Law Society: Irreparable damage to justice system looms without immediate action on legal aid
The Scottish government’s historic and continued neglect of the Scottish legal aid system will result in people who cannot afford legal advice being denied access to justice, according to a letter from the Law Society of Scotland President to the Scottish government.
Despite the pledge of support by former Justice Secretary Humza Yousaf in November 2020, there has been no firm proposal on fee reforms beyond the five per cent already announced for the spring, an uplift that itself will not keep pace with inflation.
Law Society of Scotland president, Ken Dalling, wrote to the Scottish government’s director of justice, Neil Rennick following recent correspondence and meetings with the Scottish government, Scottish Legal Aid Board and representatives of Scottish Solicitors Bar Association.
Mr Dalling said: “The government is kicking the legal aid can down the road. Our legal aid system is under extraordinary pressure as a result of a generation of underfunding. There has been a huge decline in the number of people working in legal aid and ever escalating demands on those of us who remain. If action is not taken now the impact on the ability of citizens to access justice will be irreparable.”
“There is a clear picture that qualified solicitors are departing the sector for better pay and conditions elsewhere. It is deeply frustrating that despite regular positive engagement with government we are still being asked to provide evidence of this disparity.
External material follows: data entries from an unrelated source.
Definition example_req : viewer_subscribe_record_struct :=
  Build_viewer_subscribe_record_struct (-1) [] 0 2 0 (Build_gt_time_struct 2006 4 21 11 5 5) (Build_gt_time_struct 2006 4 21 11 6 5).

Definition example_server : pb_st :=
  Build_pb_st example_index
    (replicate 5 (playback_zero <| framrate := 25 |> <| pre_connect := 30 |> <| pb_speed := 2 |>))
    (Build_SOCKS_TABLE 0 7 1 :: replicate 4 (Build_SOCKS_TABLE 0 0 0)) (replicate 5 (Build_thread_locals 2 (0, 0) (0, 0))) [7] [] [].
The Scottish Parliament’s own Criminal Justice Committee recognises the need for immediate investment, so it is hard to see what more the government needs to recognise the problem itself.
“We have made it clear to the government that fee reform must have investment in legal aid at its core and that there must be early progress if we are to continue to engage.”
Mr Dalling’s letter also highlights parallel problems in England and Wales which are the subject of the Bellamy Report and of concerns voiced in the recent report of the Scottish Parliament’s Criminal Justice Committee.